How does GDPR impact digital preservation solutions in the Cloud?

Inside and outside of Europe, everyone is talking about the General Data Protection Regulation (GDPR) and what it means to their organization. Like most conferences we have recently attended, it was high on the agenda at 'ARMA Live!' in the US. Whether you are a hare or an ostrich in your readiness, GDPR needn’t be just a deadline viewed with trepidation. If approached positively it provides an opportunity for long-term improvements in your records management, digital preservation and operations in the cloud.

There’s already a lot of general information for controllers on how to prepare for GDPR, but after my own investigations I thought it might be helpful to provide some assistance for anyone who uses [or is thinking of using] the cloud for long-term digital preservation and is unsure how they can meet their GDPR compliance requirements, after all that’s a lot of what we do in Preservica.

First of all, the cloud. The GDPR article 28 states controllers "shall use only processors providing sufficient guarantees to (...) meet the requirements of this Regulation", so your choice of vendor(s) is critical to meeting your own obligations. But what if your chosen processor uses another processor whose service is in the cloud and does that make it harder for you to comply? This question is very important to us, as it is how we offer Preservica Cloud Edition. Our cloud solutions are hosted by Amazon Web Services (AWS) and there is good news here for anyone using a processor on AWS. The GDPR makes provision to ensure any further processors engaged with your information must contractually or legally meet the same data protection guarantees. Consequently, AWS has already stated their position that “all AWS services will comply with the GDPR when it becomes enforceable on May 25, 2018”.

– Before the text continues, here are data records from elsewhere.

(* ===== verification/ChainTheorems.v ===== *)
(** * Results about the chain's rules, built-ins and transactions *)
From Stdlib Require Import String ZArith Zpow_facts.
From stdpp Require Import base list numbers gmap.
From S2P Require Import Prelude Words Vm VmLaws RlpStream RlpEncoding RlpDecode RlpImpls RlpCodecs Builtin EthMachine Transaction Executive TransactionCodec Ledger ExternalitiesLaws TransactLaws.

(** ** Modular exponentiation *)
Lemma modexp_loop_ok (fuel : nat) : forall r b e m,
  1 < m -> 0 <= r < m -> 0 <= e < 2 ^ Z.of_nat fuel -> modexp_loop fuel r b e m = Some ((r * b ^ e) mod m).
Proof.
  induction fuel as [|fuel IH]; intros r b e m Hm Hr He; cbn [modexp_loop].
  - assert (e = 0) as -> by (cbn in He; lia). cbn. by rewrite Z.mul_1_r, Z.mod_small.
  - destruct (Z.eqb_spec e 0) as [->|Hne]; [by rewrite Z.pow_0_r, Z.mul_1_r, Z.mod_small|].
    rewrite Nat2Z.inj_succ, Z.pow_succ_r in He by lia. rewrite Z.shiftr_div_pow2 by done. change (2 ^ 1) with 2.
    pose proof (Z.div_mod e 2 ltac:(done)) as Hdm. rewrite Zmod_odd in Hdm.
    pose proof (Z.mod_pos_bound (r * b) m ltac:(lia)).
    rewrite IH; [|done|by destruct (Z.odd e)|split; [apply Z.div_pos; lia|apply Z.div_lt_upper_bound; lia]]. f_equal.
    rewrite <-Z.mul_mod_idemp_r, <-Zpower_mod, Z.mul_mod_idemp_r by lia.
    replace ((b * b) ^ (e / 2)) with (b ^ (2 * (e / 2))) by (rewrite Z.pow_mul_r, Z.pow_2_r by (try apply Z.div_pos; lia); done).
    assert (0 <= e / 2) by (apply Z.div_pos; lia).
    assert (He2 : b ^ e = b ^ (2 * (e / 2)) * b ^ (if Z.odd e then 1 else 0)) by (rewrite <-Z.pow_add_r by (destruct (Z.odd e); lia); congruence).
    rewrite He2. destruct (Z.odd e).
    + rewrite Z.mul_mod_idemp_l, Z.pow_1_r by lia. f_equal. lia.
    + by rewrite Z.pow_0_r, Z.mul_1_r.
Qed.

Lemma modexp_ok b e m : 0 <= b -> 0 <= e -> modexp b e m = Some (if m <=? 1 then 0 else b ^ e mod m).
Proof.
  intros Hb He. unfold modexp. destruct (Z.leb_spec m 1); [done|]. destruct (Z.eqb_spec e 0) as [->|]; [by rewrite Z.pow_0_r, Z.mod_1_l by lia|].
  destruct (Z.eqb_spec b 0) as [->|]; [by rewrite Z.pow_0_l by lia|]. destruct (Z.eqb_spec (b mod m) 0) as [Hz|].
  - f_equal. rewrite Zpower_mod, Hz, Z.pow_0_l by lia. done.
  - rewrite modexp_loop_ok; [|lia..|].
    + by rewrite Z.mul_1_l, <-Zpower_mod by lia.
    + pose proof (Z.log2_spec e ltac:(lia)). pose proof (Z.log2_nonneg e). rewrite Z2Nat.id by lia. unfold Z.succ in *. lia.
Qed.

(** A number as the bytes of a fixed width: its own bytes after zeros. *)
Lemma Z_to_be_zero m : Z_to_be m 0 = replicate m 0.
Proof. induction m as [|m IH]; [done|]. cbn [Z_to_be]. change (0 / 256) with 0. rewrite IH. change [0 mod 256] with [0]. by rewrite <-replicate_S_end. Qed.

Lemma to_bytes_be_padded r w :
  0 <= r < 256 ^ w -> 0 < w ->
  len (to_bytes_be r) <= w /\ replicate (Z.to_nat (w - len (to_bytes_be r))) 0 ++ to_bytes_be r = Z_to_be (Z.to_nat w) r.
Proof.
  intros [Hr Hlt] Hw. unfold to_bytes_be. pose proof (Z.log2_nonneg r). set (k := Z.log2 r / 8 + 1).
  assert (0 <= Z.log2 r / 8) by (apply Z.div_pos; lia). rewrite len_Z_to_be, Z2Nat.id by lia.
  assert (Hrk : r < 256 ^ k).
  { destruct (Z.eq_dec r 0) as [->|]; [apply Z.pow_pos_nonneg; lia|]. change 256 with (2 ^ 8). rewrite <-Z.pow_mul_r by lia.
    apply Z.log2_lt_pow2; [lia|]. pose proof (Z.div_mod (Z.log2 r) 8 ltac:(done)). pose proof (Z.mod_pos_bound (Z.log2 r) 8 ltac:(lia)). lia. }
  assert (Hkw : k <= w).
  { destruct (Z.eq_dec r 0) as [->|]; [assert (k = 1) by reflexivity; lia|]. change 256 with (2 ^ 8) in Hlt. rewrite <-Z.pow_mul_r in Hlt by lia.
    apply Z.log2_lt_pow2 in Hlt; [|lia]. pose proof (Z.div_lt_upper_bound (Z.log2 r) 8 w ltac:(lia) ltac:(lia)). lia. }
  split; [done|]. rewrite (Z_to_be_app (Z.to_nat w) (Z.to_nat k)) by lia. f_equal. rewrite Z2Nat.id, Z.div_small, Z_to_be_zero by lia. f_equal. lia.
Qed.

Holding information in the cloud may also raise questions about territorial scope and transfers of personal data. It’s important to note that transfers outside of the EU are allowed but you should pay careful attention to how your processor meets the transfer obligations of articles 44-46. As an example, AWS provides a GDPR Data Processing Agreement to help address these requirements.

Now to digital preservation. Solutions, such as Preservica, ensure valuable digital information can be found, used and trusted for decades or longer, and this valuable information may well include personal data. The GDPR applies only to the personal data of living people so if you are a museum preserving a large collection of very old historical records it is unlikely to be considered within the scope of the regulation. But if your museum, library or archive has records with recent or current personal data that you want or need to keep for the long-term, then all controller requirements apply. These can include information of historical interest as well as important institutional documents which your organization may hold, such as staffing and donor records. If your business is in a highly regulated industry such as finance or pharmaceutical, then the scope of relevant information is even greater.

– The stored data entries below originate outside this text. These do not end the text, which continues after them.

(** ** Readiness polling of the server *)

Lemma server_loop_succeeds env port timeout k :
  forall remaining w,
    k < remaining ->
    (forall i, i < k -> server_ready env (w_count w ChSession + i) = false) ->
    server_ready env (w_count w ChSession + k) = true ->
    exists w',
      wait_for_server_loop env remaining port timeout w = (Ret true, w')
      /\ w_trace w' =
           (w_trace w
              ++ times k [EvSessionGet (server_url port);
                          EvPrint (LogServerWaiting port); EvSleep 1]
              ++ [EvSessionGet (server_url port); EvPrint (LogServerReady port)])%list
      /\ w_count w' ChSession = w_count w ChSession + k + 1
      /\ w_count w' ChExec = w_count w ChExec.
Proof.
  unfold server_ready.
  induction k as [|k IH]; intros remaining w Hk Hfail Hok;
    (destruct remaining as [|rem]; [lia|]).
  - rewrite Nat.add_0_r in Hok. cbn [wait_for_server_loop]. mrun.
    destruct (env_session env (w_count w ChSession)) as [e|s]; [discriminate|].
    mrun. rewrite Hok. eexists. split; [reflexivity|]. cbn.
    rewrite <- !app_assoc. repeat split; auto. lia.
  - pose proof (Hfail 0 (Nat.lt_0_succ k)) as H0. rewrite Nat.add_0_r in H0.
    cbn [wait_for_server_loop]. mrun.
    assert (Hstep : forall w1, w_count w1 ChSession = S (w_count w ChSession) ->
              exists w',
                wait_for_server_loop env rem port timeout w1 = (Ret true, w')
                /\ w_trace w' =
                     (w_trace w1
                        ++ times k [EvSessionGet (server_url port);
                                    EvPrint (LogServerWaiting port); EvSleep 1]
                        ++ [EvSessionGet (server_url port);
                            EvPrint (LogServerReady port)])%list
                /\ w_count w' ChSession = w_count w1 ChSession + k + 1
                /\ w_count w' ChExec = w_count w1 ChExec).
    { intros w1 Hc. apply IH; [lia| |].
      - intros i Hi. rewrite Hc.
        replace (S (w_count w ChSession) + i) with (w_count w ChSession + S i) by lia.
        apply Hfail. lia.
      - rewrite Hc.
        now replace (S (w_count w ChSession) + k) with (w_count w ChSession + S k) by lia. }
    destruct (env_session env (w_count w ChSession)) as [e|s]; mrun.
    + match goal with |- context [wait_for_server_loop env rem port timeout ?w1] =>
        destruct (Hstep w1 eq_refl) as (w' & E & Ht & Hc & Hx) end.
      exists w'. split; [exact E|]. cbn in Ht, Hc, Hx. repeat split; auto.
      * rewrite Ht. cbn [times]. now rewrite <- !app_assoc.
      * lia.
    + rewrite H0. cbn.
      match goal with |- context [wait_for_server_loop env rem port timeout ?w1] =>
        destruct (Hstep w1 eq_refl) as (w' & E & Ht & Hc & Hx) end.
      exists w'. split; [exact E|]. cbn in Ht, Hc, Hx. repeat split; auto.
      * rewrite Ht. cbn [times]. now rewrite <- !app_assoc.
      * lia.
Qed.

Lemma server_loop_exhausted env port timeout remaining :
  forall w,
    (forall i, i < remaining -> server_ready env (w_count w ChSession + i) = false) ->
    exists w',
      wait_for_server_loop env remaining port timeout w = (Ret false, w')
      /\ w_trace w' =
           (w_trace w
              ++ times remaining [EvSessionGet (server_url port);
                                  EvPrint (LogServerWaiting port); EvSleep 1]
              ++ [EvPrint (LogServerNotReady timeout)])%list
      /\ w_count w' ChSession = w_count w ChSession + remaining.
Proof.
  unfold server_ready.
  induction remaining as [|rem IH]; intros w Hfail.
  - eexists. split; [reflexivity|]. cbn. split; auto.
  - pose proof (Hfail 0 (Nat.lt_0_succ rem)) as H0. rewrite Nat.add_0_r in H0.
    cbn [wait_for_server_loop]. mrun.
    assert (Hstep : forall w1, w_count w1 ChSession = S (w_count w ChSession) ->
              exists w',
                wait_for_server_loop env rem port timeout w1 = (Ret false, w')
                /\ w_trace w' =
                     (w_trace w1
                        ++ times rem [EvSessionGet (server_url port);
                                      EvPrint (LogServerWaiting port); EvSleep 1]
                        ++ [EvPrint (LogServerNotReady timeout)])%list
                /\ w_count w' ChSession = w_count w1 ChSession + rem).
    { intros w1 Hc. apply IH.
      intros i Hi. rewrite Hc.
      replace (S (w_count w ChSession) + i) with (w_count w ChSession + S i) by lia.
      apply Hfail. lia. }
    destruct (env_session env (w_count w ChSession)) as [e|s]; mrun.
    + match goal with |- context [wait_for_server_loop env rem port timeout ?w1] =>
        destruct (Hstep w1 eq_refl) as (w' & E & Ht & Hc) end.
      exists w'. split; [exact E|]. cbn in Ht, Hc. split.
      * rewrite Ht. cbn [times]. now rewrite <- !app_assoc.
      * lia.
    + rewrite H0. cbn.
      match goal with |- context [wait_for_server_loop env rem port timeout ?w1] =>
        destruct (Hstep w1 eq_refl) as (w' & E & Ht & Hc) end.
      exists w'. split; [exact E|]. cbn in Ht, Hc. split.
      * rewrite Ht. cbn [times]. now rewrite <- !app_assoc.
      * lia.
Qed.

The regulation focuses on the ‘right to access’ through to preventing ‘accidental or unlawful destruction’ and this last point is very significant. Although many GDPR discussions refer to the ‘right to be forgotten’, it is also critical to ensure valuable information is preserved and protected for the long-term, when appropriate or required to do so. So, a digital preservation controller and processor may now need to comply with all of the GDPR obligations as well as meeting the needs of protecting and preserving information for the long-term. Fortunately, these requirements are not mutually exclusive. Preservation of digital information, the GDPR and best-practice information governance share many of the same principles and this is a topic I will be exploring in more detail soon.

In conclusion, the GDPR can be a positive driver for successful long-term preservation of information which includes digital preservation and when using a SaaS provider in the cloud. Preparing for GDPR means you will need to understand the information you hold a little better, but that means you can use it more effectively. At the same time, you can have more confidence in the accountability and security of those you choose to engage.

I am pleased to say Preservica customers can be confident that any personal data held in our cloud hosted services will be processed lawfully, meeting our requirements as a processor and helping you meet your GDPR obligations.

Gareth